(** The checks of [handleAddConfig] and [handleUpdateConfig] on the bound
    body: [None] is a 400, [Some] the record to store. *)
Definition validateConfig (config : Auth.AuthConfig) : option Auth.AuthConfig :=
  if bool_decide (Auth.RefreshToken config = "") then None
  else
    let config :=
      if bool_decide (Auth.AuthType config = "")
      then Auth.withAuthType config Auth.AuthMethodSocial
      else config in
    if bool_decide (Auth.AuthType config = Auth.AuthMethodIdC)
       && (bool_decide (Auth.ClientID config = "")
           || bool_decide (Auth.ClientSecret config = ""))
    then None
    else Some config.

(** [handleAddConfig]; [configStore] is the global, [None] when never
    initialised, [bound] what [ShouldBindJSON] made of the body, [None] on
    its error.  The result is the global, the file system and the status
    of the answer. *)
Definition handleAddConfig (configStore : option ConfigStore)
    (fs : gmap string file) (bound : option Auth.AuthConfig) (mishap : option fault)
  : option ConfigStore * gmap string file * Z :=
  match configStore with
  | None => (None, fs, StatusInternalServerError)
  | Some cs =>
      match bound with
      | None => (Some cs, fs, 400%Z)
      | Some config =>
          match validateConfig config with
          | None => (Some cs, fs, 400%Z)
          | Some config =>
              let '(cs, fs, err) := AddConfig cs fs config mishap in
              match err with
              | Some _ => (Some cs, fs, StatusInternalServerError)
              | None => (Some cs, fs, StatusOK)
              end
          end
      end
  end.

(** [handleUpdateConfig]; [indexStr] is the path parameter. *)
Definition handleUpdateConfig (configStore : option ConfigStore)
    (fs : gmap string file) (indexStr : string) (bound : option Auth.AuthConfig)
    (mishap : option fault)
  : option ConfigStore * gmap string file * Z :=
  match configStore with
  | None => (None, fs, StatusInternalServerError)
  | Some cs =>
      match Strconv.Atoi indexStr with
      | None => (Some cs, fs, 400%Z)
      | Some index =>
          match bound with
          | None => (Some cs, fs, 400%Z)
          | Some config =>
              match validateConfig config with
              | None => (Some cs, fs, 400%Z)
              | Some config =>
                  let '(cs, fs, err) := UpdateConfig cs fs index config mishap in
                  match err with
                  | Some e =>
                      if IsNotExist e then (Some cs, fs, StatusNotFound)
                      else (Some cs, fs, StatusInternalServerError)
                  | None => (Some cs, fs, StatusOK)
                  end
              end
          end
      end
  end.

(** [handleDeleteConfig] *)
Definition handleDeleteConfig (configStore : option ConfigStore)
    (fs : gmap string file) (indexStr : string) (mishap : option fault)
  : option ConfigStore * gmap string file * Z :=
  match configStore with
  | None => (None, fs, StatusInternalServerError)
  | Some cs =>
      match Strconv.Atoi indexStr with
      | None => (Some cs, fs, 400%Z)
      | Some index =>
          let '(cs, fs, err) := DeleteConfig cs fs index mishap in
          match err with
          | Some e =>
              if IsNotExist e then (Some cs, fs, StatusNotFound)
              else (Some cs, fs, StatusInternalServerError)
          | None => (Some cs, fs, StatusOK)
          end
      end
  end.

...

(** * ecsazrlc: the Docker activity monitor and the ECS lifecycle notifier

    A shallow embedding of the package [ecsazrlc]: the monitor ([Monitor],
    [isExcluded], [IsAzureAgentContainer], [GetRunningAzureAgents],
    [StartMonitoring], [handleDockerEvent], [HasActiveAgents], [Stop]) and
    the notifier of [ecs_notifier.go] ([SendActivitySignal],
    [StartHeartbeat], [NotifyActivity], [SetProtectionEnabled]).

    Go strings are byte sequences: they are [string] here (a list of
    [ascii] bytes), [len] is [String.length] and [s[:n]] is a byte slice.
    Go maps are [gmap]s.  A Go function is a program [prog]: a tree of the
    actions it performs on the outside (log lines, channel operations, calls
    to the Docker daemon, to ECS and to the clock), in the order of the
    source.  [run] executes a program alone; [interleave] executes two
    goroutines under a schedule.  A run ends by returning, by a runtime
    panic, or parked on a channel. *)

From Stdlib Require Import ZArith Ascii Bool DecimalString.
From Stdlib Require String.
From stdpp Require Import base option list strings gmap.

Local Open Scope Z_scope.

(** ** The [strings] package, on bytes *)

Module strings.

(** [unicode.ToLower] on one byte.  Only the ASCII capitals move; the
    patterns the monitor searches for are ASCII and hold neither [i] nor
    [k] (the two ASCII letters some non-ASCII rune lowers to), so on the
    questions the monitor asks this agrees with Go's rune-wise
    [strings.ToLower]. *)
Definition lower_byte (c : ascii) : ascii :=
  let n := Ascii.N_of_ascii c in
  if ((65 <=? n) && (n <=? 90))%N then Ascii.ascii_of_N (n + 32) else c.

==

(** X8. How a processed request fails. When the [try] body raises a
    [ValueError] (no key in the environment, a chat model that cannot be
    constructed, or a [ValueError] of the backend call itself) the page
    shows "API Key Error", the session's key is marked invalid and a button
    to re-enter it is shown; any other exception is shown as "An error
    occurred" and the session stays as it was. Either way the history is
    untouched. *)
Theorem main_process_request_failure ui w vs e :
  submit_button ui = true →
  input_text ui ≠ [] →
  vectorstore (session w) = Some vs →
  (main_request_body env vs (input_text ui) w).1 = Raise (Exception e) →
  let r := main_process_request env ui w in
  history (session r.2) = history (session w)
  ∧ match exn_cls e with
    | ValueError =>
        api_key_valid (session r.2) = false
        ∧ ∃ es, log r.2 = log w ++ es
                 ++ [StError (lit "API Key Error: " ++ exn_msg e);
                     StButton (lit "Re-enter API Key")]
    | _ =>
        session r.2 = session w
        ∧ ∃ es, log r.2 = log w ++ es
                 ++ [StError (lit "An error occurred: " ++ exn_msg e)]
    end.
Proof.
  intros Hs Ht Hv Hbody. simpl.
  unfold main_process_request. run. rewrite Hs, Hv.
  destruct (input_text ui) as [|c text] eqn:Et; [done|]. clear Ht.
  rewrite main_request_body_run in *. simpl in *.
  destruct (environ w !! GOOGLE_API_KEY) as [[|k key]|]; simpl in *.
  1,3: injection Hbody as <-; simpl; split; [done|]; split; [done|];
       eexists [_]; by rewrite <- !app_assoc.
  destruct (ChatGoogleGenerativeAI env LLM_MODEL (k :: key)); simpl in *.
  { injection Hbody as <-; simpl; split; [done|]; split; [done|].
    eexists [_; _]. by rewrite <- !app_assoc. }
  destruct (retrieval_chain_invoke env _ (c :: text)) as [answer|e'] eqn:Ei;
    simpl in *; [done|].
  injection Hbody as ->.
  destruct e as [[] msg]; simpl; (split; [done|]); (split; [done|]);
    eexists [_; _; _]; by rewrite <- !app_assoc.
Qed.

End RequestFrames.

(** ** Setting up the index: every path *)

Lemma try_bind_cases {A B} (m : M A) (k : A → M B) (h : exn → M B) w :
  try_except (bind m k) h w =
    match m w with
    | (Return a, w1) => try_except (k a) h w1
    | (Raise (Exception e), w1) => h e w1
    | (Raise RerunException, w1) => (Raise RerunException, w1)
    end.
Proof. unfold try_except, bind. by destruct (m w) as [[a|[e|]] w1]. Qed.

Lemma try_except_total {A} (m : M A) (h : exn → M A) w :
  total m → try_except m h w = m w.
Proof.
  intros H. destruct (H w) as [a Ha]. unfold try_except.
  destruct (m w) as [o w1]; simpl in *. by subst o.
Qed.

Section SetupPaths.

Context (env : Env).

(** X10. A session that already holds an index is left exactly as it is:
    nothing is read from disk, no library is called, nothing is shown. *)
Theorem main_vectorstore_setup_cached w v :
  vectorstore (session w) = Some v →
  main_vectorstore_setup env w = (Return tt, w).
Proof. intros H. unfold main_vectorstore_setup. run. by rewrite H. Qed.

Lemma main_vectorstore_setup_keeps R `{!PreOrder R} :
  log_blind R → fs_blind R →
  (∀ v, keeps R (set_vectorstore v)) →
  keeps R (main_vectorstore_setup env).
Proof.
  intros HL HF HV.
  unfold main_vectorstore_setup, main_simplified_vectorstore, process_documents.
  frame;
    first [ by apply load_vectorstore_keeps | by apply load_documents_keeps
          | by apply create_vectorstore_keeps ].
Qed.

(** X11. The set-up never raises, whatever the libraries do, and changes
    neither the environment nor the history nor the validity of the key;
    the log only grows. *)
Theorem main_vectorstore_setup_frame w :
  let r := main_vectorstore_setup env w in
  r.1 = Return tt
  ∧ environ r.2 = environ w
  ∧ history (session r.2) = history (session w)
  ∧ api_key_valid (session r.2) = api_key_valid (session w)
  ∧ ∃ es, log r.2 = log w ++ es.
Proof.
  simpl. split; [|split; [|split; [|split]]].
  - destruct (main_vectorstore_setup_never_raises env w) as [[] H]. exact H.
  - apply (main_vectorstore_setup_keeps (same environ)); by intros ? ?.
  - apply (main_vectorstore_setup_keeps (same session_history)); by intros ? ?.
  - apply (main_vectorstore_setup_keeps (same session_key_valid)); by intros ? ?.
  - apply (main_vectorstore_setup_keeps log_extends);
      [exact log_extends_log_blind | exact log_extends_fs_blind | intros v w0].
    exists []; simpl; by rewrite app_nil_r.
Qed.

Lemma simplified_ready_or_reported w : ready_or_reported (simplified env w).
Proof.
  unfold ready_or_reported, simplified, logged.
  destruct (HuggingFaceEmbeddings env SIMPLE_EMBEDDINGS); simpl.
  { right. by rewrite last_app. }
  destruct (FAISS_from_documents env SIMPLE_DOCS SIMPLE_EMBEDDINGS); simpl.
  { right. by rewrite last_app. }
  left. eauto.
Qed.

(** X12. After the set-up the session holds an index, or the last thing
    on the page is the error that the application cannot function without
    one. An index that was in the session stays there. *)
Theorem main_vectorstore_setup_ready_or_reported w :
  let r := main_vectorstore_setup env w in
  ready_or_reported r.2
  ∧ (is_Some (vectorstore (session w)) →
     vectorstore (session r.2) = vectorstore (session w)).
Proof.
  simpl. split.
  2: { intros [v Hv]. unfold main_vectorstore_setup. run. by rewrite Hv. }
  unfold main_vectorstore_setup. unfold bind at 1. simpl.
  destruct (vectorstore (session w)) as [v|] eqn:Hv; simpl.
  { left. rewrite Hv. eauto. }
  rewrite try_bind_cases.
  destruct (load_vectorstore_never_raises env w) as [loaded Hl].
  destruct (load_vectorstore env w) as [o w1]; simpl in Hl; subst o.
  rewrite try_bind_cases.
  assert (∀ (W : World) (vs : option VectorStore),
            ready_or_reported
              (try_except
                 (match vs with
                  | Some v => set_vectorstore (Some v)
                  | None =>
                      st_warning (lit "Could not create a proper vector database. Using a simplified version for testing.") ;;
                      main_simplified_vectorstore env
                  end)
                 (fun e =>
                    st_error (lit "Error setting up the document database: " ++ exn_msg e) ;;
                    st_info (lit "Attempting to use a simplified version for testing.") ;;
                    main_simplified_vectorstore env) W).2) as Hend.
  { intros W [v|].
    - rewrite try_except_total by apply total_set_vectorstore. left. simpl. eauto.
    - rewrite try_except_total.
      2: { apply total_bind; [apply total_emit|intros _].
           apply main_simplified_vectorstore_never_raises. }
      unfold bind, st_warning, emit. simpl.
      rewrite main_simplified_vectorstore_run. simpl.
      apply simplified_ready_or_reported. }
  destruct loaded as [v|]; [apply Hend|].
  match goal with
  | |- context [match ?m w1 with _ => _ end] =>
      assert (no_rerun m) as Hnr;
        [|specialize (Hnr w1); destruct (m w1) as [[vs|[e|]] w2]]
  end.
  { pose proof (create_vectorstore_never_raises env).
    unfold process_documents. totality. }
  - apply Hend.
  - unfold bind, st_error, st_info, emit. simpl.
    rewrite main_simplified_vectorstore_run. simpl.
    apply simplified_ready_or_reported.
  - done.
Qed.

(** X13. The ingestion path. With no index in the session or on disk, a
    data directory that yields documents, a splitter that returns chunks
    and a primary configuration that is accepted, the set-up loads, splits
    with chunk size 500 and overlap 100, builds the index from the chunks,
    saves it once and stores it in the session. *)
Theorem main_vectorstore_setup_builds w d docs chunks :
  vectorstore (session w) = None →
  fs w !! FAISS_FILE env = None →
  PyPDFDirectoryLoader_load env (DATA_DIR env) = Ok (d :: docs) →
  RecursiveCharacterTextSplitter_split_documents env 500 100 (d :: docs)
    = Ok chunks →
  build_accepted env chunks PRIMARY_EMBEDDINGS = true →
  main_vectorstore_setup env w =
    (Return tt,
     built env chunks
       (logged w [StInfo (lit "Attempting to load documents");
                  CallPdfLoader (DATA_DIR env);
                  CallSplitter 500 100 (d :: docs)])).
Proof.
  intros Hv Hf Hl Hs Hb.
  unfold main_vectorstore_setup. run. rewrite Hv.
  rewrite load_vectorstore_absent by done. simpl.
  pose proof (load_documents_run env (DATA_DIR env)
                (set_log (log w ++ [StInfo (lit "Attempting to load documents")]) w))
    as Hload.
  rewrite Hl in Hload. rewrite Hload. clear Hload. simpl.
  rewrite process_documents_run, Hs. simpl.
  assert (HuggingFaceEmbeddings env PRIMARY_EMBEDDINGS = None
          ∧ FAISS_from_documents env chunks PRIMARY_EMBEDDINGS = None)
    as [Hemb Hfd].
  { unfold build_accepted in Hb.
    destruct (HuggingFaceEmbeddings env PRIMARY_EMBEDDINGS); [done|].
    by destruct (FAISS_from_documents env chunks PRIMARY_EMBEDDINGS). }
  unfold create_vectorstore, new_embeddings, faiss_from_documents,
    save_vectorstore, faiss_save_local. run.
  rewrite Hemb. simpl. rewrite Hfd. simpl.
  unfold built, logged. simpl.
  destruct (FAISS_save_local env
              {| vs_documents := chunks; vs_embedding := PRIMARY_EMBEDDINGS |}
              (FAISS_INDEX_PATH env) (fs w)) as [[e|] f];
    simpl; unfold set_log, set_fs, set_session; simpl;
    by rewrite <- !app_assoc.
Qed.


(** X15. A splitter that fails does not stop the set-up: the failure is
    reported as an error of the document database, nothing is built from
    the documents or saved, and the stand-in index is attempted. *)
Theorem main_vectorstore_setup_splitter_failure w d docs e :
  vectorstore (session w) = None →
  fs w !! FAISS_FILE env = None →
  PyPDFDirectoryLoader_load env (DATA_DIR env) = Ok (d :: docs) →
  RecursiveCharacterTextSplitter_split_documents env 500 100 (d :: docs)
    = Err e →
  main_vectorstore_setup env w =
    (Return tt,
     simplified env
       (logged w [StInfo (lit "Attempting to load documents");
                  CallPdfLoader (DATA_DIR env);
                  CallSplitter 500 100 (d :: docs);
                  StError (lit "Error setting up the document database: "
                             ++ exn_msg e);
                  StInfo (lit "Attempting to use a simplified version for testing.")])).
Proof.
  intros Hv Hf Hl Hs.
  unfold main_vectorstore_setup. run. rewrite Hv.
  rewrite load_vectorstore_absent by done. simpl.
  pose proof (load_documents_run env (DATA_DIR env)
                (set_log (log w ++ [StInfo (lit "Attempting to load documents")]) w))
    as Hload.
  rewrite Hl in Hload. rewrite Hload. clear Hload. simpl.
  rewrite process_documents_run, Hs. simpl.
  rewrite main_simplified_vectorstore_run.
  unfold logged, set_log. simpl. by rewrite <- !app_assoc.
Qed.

- Requirement:
Your answer should be the lines above from the one containing "exn_msg e) ;;" through the one containing "assert (no_rerun m) as Hnr;", copied exactly and with both ends kept.

- Response:
                    st_error (lit "Error setting up the document database: " ++ exn_msg e) ;;
                    st_info (lit "Attempting to use a simplified version for testing.") ;;
                    main_simplified_vectorstore env) W).2) as Hend.
  { intros W [v|].
    - rewrite try_except_total by apply total_set_vectorstore. left. simpl. eauto.
    - rewrite try_except_total.
      2: { apply total_bind; [apply total_emit|intros _].
           apply main_simplified_vectorstore_never_raises. }
      unfold bind, st_warning, emit. simpl.
      rewrite main_simplified_vectorstore_run. simpl.
      apply simplified_ready_or_reported. }
  destruct loaded as [v|]; [apply Hend|].
  match goal with
  | |- context [match ?m w1 with _ => _ end] =>
      assert (no_rerun m) as Hnr;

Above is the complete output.